In definitiva, nella Seconda Guerra Mondiale si verificarono tre distinte e diverse prigionie di militari italiani, che a loro volta determinarono altrettante differenti memorie:
1. soldati italiani prigionieri dei Russi, 40/50.000 uomini;
2. soldati italiani prigionieri degli Anglo-americani (o Francesi), poco meno di 600.000 uomini;
3. soldati italiani prigionieri dei Tedeschi, circa 650.000 uomini.
La prima e la terza presentano vicende relativamente omogenee e sono conosciute nelle grandi linee: durissimi trasferimenti a piedi o in treno, epidemie scoppiate all'arrivo nei campi di prigionia, condizioni di vita inaccettabili, giornate di lavori forzati interminabili; la seconda invece si articola in una straordinaria varietà di teatri e condizioni poco noti, che solo di recente stanno lentamente venendo alla luce.
Dei circa 600.000 militari italiani catturati dagli Alleati, 400.000 furono detenuti dagli Inglesi, 125.000 dagli Statunitensi e 41.000 dai Francesi. Le caratteristiche più evidenti di questa prigionia furono la durata, le grandi distanze dei trasferimenti e soprattutto la dispersione. Gli italiani catturati subirono una prigionia da 3 a 6 anni, visto che i rimpatri terminarono nei primi mesi del 1947, e furono distribuiti letteralmente in tutti i continenti, con forti contingenti in Medio Oriente, Egitto, Nordafrica francese, Kenya, Sudafrica, India, Australia, Stati Uniti, Gran Bretagna, Francia e Italia, ma con gruppi minori anche in molti altri paesi. Destinazioni e trasferimenti furono dettati prima da ragioni di sicurezza (Kenya, India, Sudafrica), poi dalla convenienza di utilizzare una manodopera preziosa (trasporti verso la Gran Bretagna e gli Stati Uniti). I grandi campi con migliaia di prigionieri vennero generalmente sostituiti dal decentramento in campi più piccoli, secondo le possibilità di lavoro, anche in condizioni di semilibertà.

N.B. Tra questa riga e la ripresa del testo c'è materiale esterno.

(* ===== verification/Kalloc.v ===== *)
(** * kernel/kalloc.c: the page allocator

    Physical memory is a map from page addresses to their 4096 bytes.  The free
    list is threaded through the free pages: the first 8 bytes of a free page
    are the address of the next.  [kend] is the linker's symbol [end]. *)

From S2P Require Import Prelude Proc.

Local Open Scope Z_scope.

Definition KERNBASE : Z := 0x80000000.
Definition PHYSTOP : Z := KERNBASE + 128 * 1024 * 1024.
#[global] Arguments PHYSTOP : simpl never.

Definition PGROUNDUP (x : Z) : Z := Z.ldiff (x + PGSIZE - 1) (PGSIZE - 1).

(** The memory and [kmem.freelist]. *)
Record kmem := mk_kmem { pages : gmap Z (list Z); freelist : Z }.

(** [r->next]. *)
Definition run_next (m : kmem) (r : Z) : Z := le_decode (sub 0 8 (default [] (pages m !! r))).

Section kalloc.
Context (kend : Z).

Definition kfree (pa : Z) (m : kmem) : outcome kmem :=
  if negb (pa mod PGSIZE =? 0) || (pa <? kend) || (PHYSTOP <=? pa) then Panic
  else
    let junk := replicate (Z.to_nat PGSIZE) 1 in
    Ok (mk_kmem (<[pa := blit junk 0 (le_encode 8 (freelist m))]> (pages m)) pa).

Definition kalloc (m : kmem) : Z * kmem :=
  let r := freelist m in
  if negb (r =? 0)
  then (r, mk_kmem (<[r := replicate (Z.to_nat PGSIZE) 5]> (pages m)) (run_next m r))
  else (r, m).

(** [for(; p + PGSIZE <= pa_end; p += PGSIZE) kfree(p)]. *)
Fixpoint freerange_loop (fuel : nat) (p pa_end : Z) (m : kmem) : outcome kmem :=
  match fuel with
  | O => Ok m
  | S fuel' =>
      if p + PGSIZE <=? pa_end then m ← kfree p m; freerange_loop fuel' (p + PGSIZE) pa_end m
      else Ok m
  end.

Definition freerange (pa_start pa_end : Z) (m : kmem) : outcome kmem :=
  freerange_loop (S (Z.to_nat ((pa_end - PGROUNDUP pa_start) / PGSIZE))) (PGROUNDUP pa_start) pa_end m.

Definition kinit (m0 : gmap Z (list Z)) : outcome kmem := freerange kend PHYSTOP (mk_kmem m0 0).

(** ** The free list *)

Definition valid_page (pa : Z) : Prop := pa mod PGSIZE = 0 ∧ kend ≤ pa < PHYSTOP ∧ 0 < pa.

(** The pages on the list from [p], in order. *)
Fixpoint chain (m : kmem) (p : Z) (l : list Z) : Prop :=
  match l with
  | [] => p = 0
  | a :: l' => p = a ∧ valid_page a ∧ is_Some (pages m !! a) ∧ chain m (run_next m a) l'
  end.

Lemma chain_frame m m' p l :
  chain m p l → (∀ a, a ∈ l → pages m' !! a = pages m !! a) → chain m' p l.
Proof.
  revert p. induction l as [|a l IH]; intros p; cbn [chain]; [done|].
  intros (-> & Hv & Hs & Hc) Hf. assert (Ha : pages m' !! a = pages m !! a) by (apply Hf; left).
  split_and!; [done|done|by rewrite Ha|]. unfold run_next in *. rewrite Ha.
  apply IH; [done|]. intros b Hb. apply Hf. by right.
Qed.

Lemma page_insert (m : gmap Z (list Z)) pa b : default [] (<[pa := b]> m !! pa) = b.
Proof. by rewrite lookup_insert_eq. Qed.

Lemma run_next_insert m pa n f :
  0 ≤ n < 2 ^ 64 → run_next (mk_kmem (<[pa := blit (replicate (Z.to_nat PGSIZE) 1) 0 (le_encode 8 n)]> (pages m)) f) pa = n.
Proof.
  intros Hn. unfold run_next. cbn [pages]. rewrite page_insert, sub_blit_at.
  - by apply le_decode_encode.
  - apply length_le_encode.
  - rewrite length_replicate. unfold PGSIZE. lia.
Qed.

Lemma kfree_spec m l pa :
  chain m (freelist m) l → valid_page pa → pa ∉ l →
  ∃ m', kfree pa m = Ok m' ∧ chain m' (freelist m') (pa :: l) ∧
    (∀ a, a ≠ pa → pages m' !! a = pages m !! a).
Proof.
  intros Hc (Hmod & Hr & Hpos) Hni. unfold kfree.
  rewrite (proj2 (Z.eqb_eq _ _) Hmod), (proj2 (Z.ltb_ge _ _)), (proj2 (Z.leb_gt _ _)) by lia. cbn [negb orb].
  eexists. split; [reflexivity|]. cbn [freelist]. split.
  - assert (Hf : 0 ≤ freelist m < 2 ^ 64).
    { destruct l as [|a l]; cbn [chain] in Hc; [lia|]. destruct Hc as (-> & (_ & Ha & Hap) & _).
      unfold PHYSTOP, KERNBASE in Ha. lia. }
    cbn [chain]. split_and!; [done|done|cbn; by rewrite lookup_insert_eq|].
    rewrite run_next_insert by done. eapply chain_frame; [exact Hc|]. intros a Ha. cbn [pages].
    apply lookup_insert_ne. by intros ->.
  - intros a Ha. cbn [pages]. by apply lookup_insert_ne.
Qed.

Lemma kalloc_spec m l :
  chain m (freelist m) l → NoDup l →
  match l with
  | [] => kalloc m = (0, m)
  | a :: l' => ∃ m', kalloc m = (a, m') ∧ chain m' (freelist m') l' ∧
      pages m' !! a = Some (replicate 4096 5) ∧ (∀ b, b ≠ a → pages m' !! b = pages m !! b)
  end.
Proof.
  intros Hc Hn. unfold kalloc. destruct l as [|a l]; cbn [chain] in Hc; [by rewrite Hc|].
  destruct Hc as (-> & (_ & _ & Ha) & _ & Hc). rewrite (proj2 (Z.eqb_neq a 0)) by lia. cbn [negb].
  apply NoDup_cons in Hn as [Hna Hn]. eexists. split; [reflexivity|]. cbn [freelist pages]. split_and!.
  - eapply chain_frame; [exact Hc|]. intros b Hb. cbn [pages]. apply lookup_insert_ne. by intros ->.
  - by rewrite lookup_insert_eq.
  - intros b Hb. by apply lookup_insert_ne.
Qed.

(** ** Boot *)

(** The pages of a range, the last first: the free list [freerange] builds. *)
Definition range_pages (p : Z) (n : nat) : list Z := rev (map (λ i, p + Z.of_nat i * PGSIZE) (seq 0 n)).

Lemma range_pages_S p n :
  range_pages p (S n) = range_pages (p + PGSIZE) n ++ [p].
Proof.
  unfold range_pages. cbn [seq map rev]. f_equal; [|f_equal; lia]. f_equal.
  rewrite <- seq_shift, map_map. apply map_ext. intros i. unfold PGSIZE. lia.
Qed.

Lemma elem_of_range_pages p n a : a ∈ range_pages p n ↔ ∃ i, (i < n)%nat ∧ a = p + Z.of_nat i * PGSIZE.
Proof.
  unfold range_pages. rewrite list_elem_of_In, <- in_rev, in_map_iff. setoid_rewrite in_seq. naive_solver lia.
Qed.

Lemma NoDup_range_pages p n : NoDup (range_pages p n).
Proof.
  unfold range_pages. apply NoDup_ListNoDup, NoDup_rev, Finite.Injective_map_NoDup; [|apply seq_NoDup].
  intros i j. unfold PGSIZE. lia.
Qed.

Lemma freerange_loop_spec n : ∀ fuel p m l,
  (n < fuel)%nat → p mod PGSIZE = 0 → kend ≤ p → 0 < p →
  p + Z.of_nat n * PGSIZE ≤ PHYSTOP < p + Z.of_nat n * PGSIZE + PGSIZE →
  chain m (freelist m) l → (∀ a, a ∈ l → a < p) →
  ∃ m', freerange_loop fuel p PHYSTOP m = Ok m' ∧ chain m' (freelist m') (range_pages p n ++ l).
Proof.
  assert (HP : PGSIZE = 4096) by done.
  induction n as [|n IH]; intros fuel p m l Hf Hmod Hk H0 Hr Hc Hl; (destruct fuel as [|fuel]; [lia|]); cbn [freerange_loop].
  { rewrite (proj2 (Z.leb_gt _ _)) by lia. by exists m. }
  rewrite (proj2 (Z.leb_le _ _)) by lia.
  destruct (kfree_spec m l p Hc) as (m1 & Hm1 & Hc1 & _).
  { split_and!; [done|lia..]. }
  { intros Hp. specialize (Hl p Hp). lia. }
  rewrite Hm1. cbn [mbind outcome_bind].
  destruct (IH fuel (p + PGSIZE) m1 (p :: l)) as (m' & Hm' & Hc'); [lia| |lia|lia|lia|done| |].
  - rewrite HP in *. rewrite <- Zplus_mod_idemp_r, Z_mod_same_full, Z.add_0_r. done.
  - intros a [->|Ha]%elem_of_cons; [lia|]. specialize (Hl a Ha). lia.
  - exists m'. split; [exact Hm'|]. rewrite range_pages_S, <- app_assoc. exact Hc'.
Qed.

Definition first_page : Z := PGROUNDUP kend.
Definition num_pages : nat := Z.to_nat ((PHYSTOP - first_page) / PGSIZE).

Lemma PGROUNDUP_spec x : 0 ≤ x → PGROUNDUP x mod PGSIZE = 0 ∧ x ≤ PGROUNDUP x < x + PGSIZE.
Proof.
  intros Hx. unfold PGROUNDUP. change (PGSIZE - 1) with (Z.ones 12). rewrite Z.ldiff_ones_r by lia.
  rewrite Z.shiftl_mul_pow2, Z.shiftr_div_pow2 by lia. change (2 ^ 12) with 4096. unfold PGSIZE.
  split; [apply Z_mod_mult|]. Z.div_mod_to_equations. lia.
Qed.

Lemma kinit_spec m0 :
  0 < kend ≤ PHYSTOP - PGSIZE →
  ∃ m, kinit m0 = Ok m ∧ chain m (freelist m) (range_pages first_page num_pages).
Proof.
  intros Hk. destruct (PGROUNDUP_spec kend ltac:(lia)) as [Hmod Hr]. unfold kinit, freerange.
  assert (HS : PHYSTOP mod PGSIZE = 0) by done. fold first_page in *. fold num_pages.
  assert (Hn : first_page + Z.of_nat num_pages * PGSIZE = PHYSTOP).
  { clear -Hmod Hr HS Hk. unfold num_pages, PGSIZE in *. Z.div_mod_to_equations. lia. }
  assert (HP : PGSIZE = 4096) by done.
  destruct (freerange_loop_spec num_pages (S num_pages) first_page (mk_kmem m0 0) []) as (m & Hm & Hc);
    [lia|done|lia|lia|lia|done|by intros a Ha%elem_of_nil|].
  exists m. split; [exact Hm|]. by rewrite app_nil_r in Hc.
Qed.

(** ** Clients *)

Inductive kop := KAlloc | KFree (pa : Z).

(** The allocator and the pages its clients have; a client frees only pages it has. *)
Definition kstep (s : kmem * list Z) (o : kop) : option (kmem * list Z) :=
  match o with
  | KAlloc => let '(r, m) := kalloc s.1 in Some (m, if r =? 0 then s.2 else r :: s.2)
  | KFree pa =>
      if decide (pa ∈ s.2)
      then match kfree pa s.1 with Ok m => Some (m, filter (λ a, a ≠ pa) s.2) | Panic => None end
      else None
  end.

Fixpoint krun (s : kmem * list Z) (ops : list kop) : option (kmem * list Z) :=
  match ops with [] => Some s | o :: ops' => s' ← kstep s o; krun s' ops' end.

Definition kinv (s : kmem * list Z) : Prop :=
  ∃ l, chain s.1 (freelist s.1) l ∧ NoDup l ∧ NoDup s.2 ∧ (∀ a, a ∈ l → a ∉ s.2) ∧
    ∀ a, a ∈ range_pages first_page num_pages ↔ a ∈ l ∨ a ∈ s.2.

Lemma chain_valid m p l a : chain m p l → a ∈ l → valid_page a.
Proof.
  revert p. induction l as [|b l IH]; intros p; cbn [chain]; [by intros _ ?%elem_of_nil|].
  intros (_ & Hv & _ & Hc) [->|Ha]%elem_of_cons; [done|]. by eapply IH.
Qed.

Lemma kstep_inv s o s' : 0 < kend ≤ PHYSTOP - PGSIZE → kinv s → kstep s o = Some s' → kinv s'.
Proof.
  intros Hk (l & Hc & Hn & Hno & Hd & Hall) Hs. destruct s as [m out]. cbn [fst snd] in *.
  destruct o as [|pa]; cbn [kstep fst snd] in Hs.
  - pose proof (kalloc_spec m l Hc Hn) as Hka. destruct l as [|a l].
    + rewrite Hka in Hs. injection Hs as <-. by exists [].
    + destruct Hka as (m' & Hm & Hc' & _ & _). rewrite Hm in Hs. cbn [chain] in Hc.
      destruct Hc as (_ & (_ & _ & Ha) & _). rewrite (proj2 (Z.eqb_neq a 0)) in Hs by lia.
      injection Hs as <-. apply NoDup_cons in Hn as [Hna Hn]. exists l. cbn [fst snd]. split_and!; try done.
      * constructor; [|done]. apply Hd. left.
      * intros b Hb [->|Hb']%elem_of_cons; [done|]. apply (Hd b); [by right|done].
      * intros b. rewrite Hall, !elem_of_cons. tauto.
  - destruct (decide (pa ∈ out)) as [Hin|]; [|done].
    assert (Hv : valid_page pa).
    { assert (Hr : pa ∈ range_pages first_page num_pages) by (apply Hall; by right).
      apply elem_of_range_pages in Hr as (i & Hi & ->).
      destruct (PGROUNDUP_spec kend ltac:(lia)) as [Hmod Hr]. fold first_page in *.
      unfold num_pages in Hi. unfold valid_page. assert (HP : PGSIZE = 4096) by done. rewrite HP in *.
      split_and!; [|clear -Hi Hr Hk Hmod; Z.div_mod_to_equations; lia..].
      by rewrite Z_mod_plus_full. }
    assert (Hpl : pa ∉ l) by (intros Hl; by apply (Hd pa)).
    destruct (kfree_spec m l pa Hc Hv Hpl) as (m' & Hm & Hc' & _).
    rewrite Hm in Hs. injection Hs as <-. exists (pa :: l). cbn [fst snd]. split_and!; try done.
    + by constructor.
    + by apply NoDup_filter.
    + intros a Ha Hf. apply list_elem_of_filter in Hf as [Hne Hf]. apply elem_of_cons in Ha as [->|Ha]; [done|].
      by apply (Hd a).
    + intros a. rewrite Hall, elem_of_cons, list_elem_of_filter. destruct (decide (a = pa)) as [->|]; naive_solver.
Qed.

Lemma krun_inv ops : ∀ s s',
  0 < kend ≤ PHYSTOP - PGSIZE → kinv s → krun s ops = Some s' → kinv s'.
Proof.
  induction ops as [|o ops IH]; intros s s' Hk Hi Hr; cbn [krun] in Hr; [by injection Hr as <-|].
  apply bind_Some in Hr as (s1 & Hs1 & Hr). eapply IH; [done| |exact Hr]. by eapply kstep_inv.
Qed.

(** C20: The page allocator, from boot and for any sequence of allocations and frees
    by clients that free only what they have: a page has at most one owner, every
    page handed out is an aligned page between the kernel's end and the top of
    memory, an allocation fails only when every page is out, it gives a page nobody
    has, filled with junk, and freeing a page one has never panics. *)
Theorem kmem_exclusive m0 m ops m' out :
  0 < kend ≤ PHYSTOP - PGSIZE → kinit m0 = Ok m → krun (m, []) ops = Some (m', out) →
  NoDup out ∧ (∀ a, a ∈ out → a mod PGSIZE = 0 ∧ kend ≤ a < PHYSTOP) ∧
  match kalloc m' with
  | (r, m2) =>
      if r =? 0 then ∀ a, a ∈ range_pages first_page num_pages → a ∈ out
      else r ∉ out ∧ r ∈ range_pages first_page num_pages ∧ pages m2 !! r = Some (replicate 4096 5)
  end ∧
  ∀ a, a ∈ out → ∃ m2, kfree a m' = Ok m2.
Proof.
  intros Hk Hinit Hr. destruct (kinit_spec m0 Hk) as (m1 & Hm1 & Hc). replace m1 with m in * by congruence.
  assert (Hi : kinv (m, [])).
  { exists (range_pages first_page num_pages). cbn [fst snd]. split_and!; [done|apply NoDup_range_pages|constructor| |].
    - intros a _ Ha. by apply elem_of_nil in Ha.
    - intros a. split; [by left|]. intros [?|Ha%elem_of_nil]; done. }
  destruct (krun_inv ops _ _ Hk Hi Hr) as (l & Hcl & Hn & Hno & Hd & Hall). cbn [fst snd] in *.
  assert (Hpage : ∀ a, a ∈ range_pages first_page num_pages → valid_page a).
  { intros a. by apply (chain_valid _ _ _ _ Hc). }
  split_and!; [done| | |].
  - intros a Ha. destruct (Hpage a) as (? & ? & _); [apply Hall; by right|]. done.
  - pose proof (kalloc_spec m' l Hcl Hn) as Hka. destruct l as [|a l].
    + rewrite Hka. cbn [Z.eqb]. intros a [Ha|Ha]%Hall; [by apply elem_of_nil in Ha|done].
    + destruct Hka as (m2 & Hm2 & _ & Hp & _). rewrite Hm2.
      assert (Ha : a ∈ range_pages first_page num_pages) by (apply Hall; left; left).
      destruct (Hpage a Ha) as (_ & _ & Hpos). rewrite (proj2 (Z.eqb_neq a 0)) by lia.
      split_and!; [apply Hd; left|done|done].
  - intros a Ha. assert (Hv : valid_page a) by (apply Hpage, Hall; by right).
    assert (Hl : a ∉ l) by (intros Hl; by apply (Hd a)).
    destruct (kfree_spec m' l a Hcl Hv Hl) as (m2 & Hm2 & _). by exists m2.
Qed.
End kalloc.

(** Three pages of memory: two allocations, one free. *)
Definition three_pages : Z := PHYSTOP - 3 * PGSIZE.

Definition kdemo : option (kmem * list Z) :=
  match kinit three_pages ∅ with
  | Ok m => krun three_pages (m, []) [KAlloc; KAlloc; KFree (PHYSTOP - PGSIZE)]
  | Panic => None
  end.

Lemma kmem_exclusive_witness :
  ∃ m out, kdemo = Some (m, out) ∧ out = [PHYSTOP - 2 * PGSIZE] ∧ NoDup out.
Proof.
  destruct (kinit three_pages ∅) as [m0|] eqn:Hi; [|exfalso; assert (Hx : (match kinit three_pages ∅ with Ok _ => true | Panic => false end) = true) by (vm_compute; reflexivity); rewrite Hi in Hx; discriminate].
  assert (Hv : snd <$> kdemo = Some [PHYSTOP - 2 * PGSIZE]) by (vm_compute; reflexivity).
  unfold kdemo in *. rewrite Hi in *.
  destruct (krun three_pages (m0, []) _) as [[m out]|] eqn:Hr; [|discriminate Hv]. injection Hv as Hv.
  exists m, out. split; [reflexivity|]. split; [exact Hv|].
  refine (proj1 (kmem_exclusive three_pages ∅ m0 _ m out _ Hi Hr)). by vm_compute.
Defined.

Probabilmente la mancanza di dimensioni collettive drammatiche è stata una delle cause della debolezza della memoria di questa prigionia, tanto più che non fu vissuta né percepita come disonorante. Nei campi degli Alleati i prigionieri avevano un trattamento corretto, secondo le convenzioni internazionali. Nelle prime settimane o nei primi mesi dopo la cattura le condizioni dei campi furono spesso insufficienti e il vitto scadente; ma poi a tutti i prigionieri furono assicurate sistemazioni adeguate, vitto decente se non addirittura buono, possibilità di svaghi e di sport, condizioni di lavoro ragionevoli, in diversi paesi anche buoni rapporti con la popolazione. In queste condizioni ad essere insopportabile e logorante, in alcuni casi una vera sofferenza psico-fisica, era la prigionia stessa: le infinite limitazioni e il lento scorrere dei giorni senza futuro.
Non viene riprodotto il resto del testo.